Thursday, October 22, 2015
8:00pm (Reception 6:30-7:30pm)
An Evening with Jane Smiley
discussing the writing life and her novel
Golden Age
William Turner Gallery
Bergamot Station Arts Center
2525 Michigan Avenue,
Santa Monica, CA 90404
PURCHASE TICKETS
$20 General Admission
$30 Reserved Section Seat
$45 Includes Smiley’s book + Seat in reserved section
$95 Pre-event reception + Reserved Section seat + book
Jane Smiley is the author of numerous novels, including A Thousand Acres, which was awarded the Pulitzer Prize, and most recently, Some Luck and Early Warning, the first volumes of The Last Hundred Years trilogy. She is also the author of five works of nonfiction and a series of books for young adults. A member of the American Academy of Arts and Letters, she has received the PEN USA Lifetime Achievement Award for Literature. She previously appeared at Live Talks Los Angeles for the first book in the trilogy, Some Luck; and also interviewed Dave Barry and Gary Shteyngart at Live Talks Los Angeles. Videos in the links.
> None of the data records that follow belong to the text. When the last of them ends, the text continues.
(* ===== verification/SchedulingDomain.v ===== *)
(** * Scheduling: domain types

    services/scheduling/internal/domain/schedule.go, one module per struct. *)

From S2P Require Import Prelude.

Module Tenant.
Record t := mk {
  ID : string;
  Slug : string;
  Name : string;
  CreatedAt : Time
}.
End Tenant.

Module WebhookToken.
Record t := mk {
  ID : string;
  TenantID : string;
  Source : string;
  CreatedAt : Time
}.
End WebhookToken.

Module Member.
Record t := mk {
  UserID : string;
  PreferredUsername : string;
  Role : string
}.
End Member.

Module Schedule.
Record t := mk {
  ID : string;
  TenantID : string;
  Name : string;
  Timezone : string;
  Rotation : list string;
  ShiftDuration : string;
  StartDate : Time;
  CreatedAt : Time;
  UpdatedAt : Time
}.
End Schedule.

Module Override.
Record t := mk {
  ID : string;
  ScheduleID : string;
  TenantID : string;
  UserID : string;
  StartAt : Time;
  EndAt : Time;
  CreatedAt : Time
}.
End Override.

Module OncallResult.
Record t := mk {
  UserID : string;
  Username : string;
  StartsAt : Time;
  EndsAt : Time
}.
End OncallResult.

Module Shift.
Record t := mk {
  UserID : string;
  StartAt : Time;
  EndAt : Time;
  IsOverride : bool
}.
End Shift.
Golden Age is the much-anticipated final volume, following Some Luck and Early Warning, of her acclaimed American trilogy, that brings the remarkable Langdon family into our present times and beyond.
A lot can happen in one hundred years, as Jane Smiley shows to dazzling effect in her Last Hundred Years trilogy. But as Golden Age, its final installment, opens in 1987, the next generation of Langdons face economic, social, political—and personal—challenges unlike anything their ancestors have encountered before.
Michael and Richie, the rivalrous twin sons of World War II hero Frank, work in the high-stakes world of government and finance in Washington and New York, but they soon realize that one’s fiercest enemies can be closest to home; Charlie, the charming, recently found scion, struggles with whether he wishes to make a mark on the world; and Guthrie, once poised to take over the Langdons’ Iowa farm, is instead deployed to Iraq, leaving the land—ever the heart of this compelling saga—in the capable hands of his younger sister.
Determined to evade disaster, for the planet and her family, Felicity worries that the farm’s once-bountiful soil may be permanently imperiled, by more than the extremes of climate change. And as they enter deeper into the twenty-first century, all the Langdon women—wives, mothers, daughters—find themselves charged with carrying their storied past into an uncertain future.
Combining intimate drama, emotional suspense, and a full command of history,Golden Age brings to a magnificent conclusion the century-spanning portrait of this unforgettable family—and the dynamic times in which they’ve loved, lived, and died: a crowning literary achievement from a beloved master of American storytelling.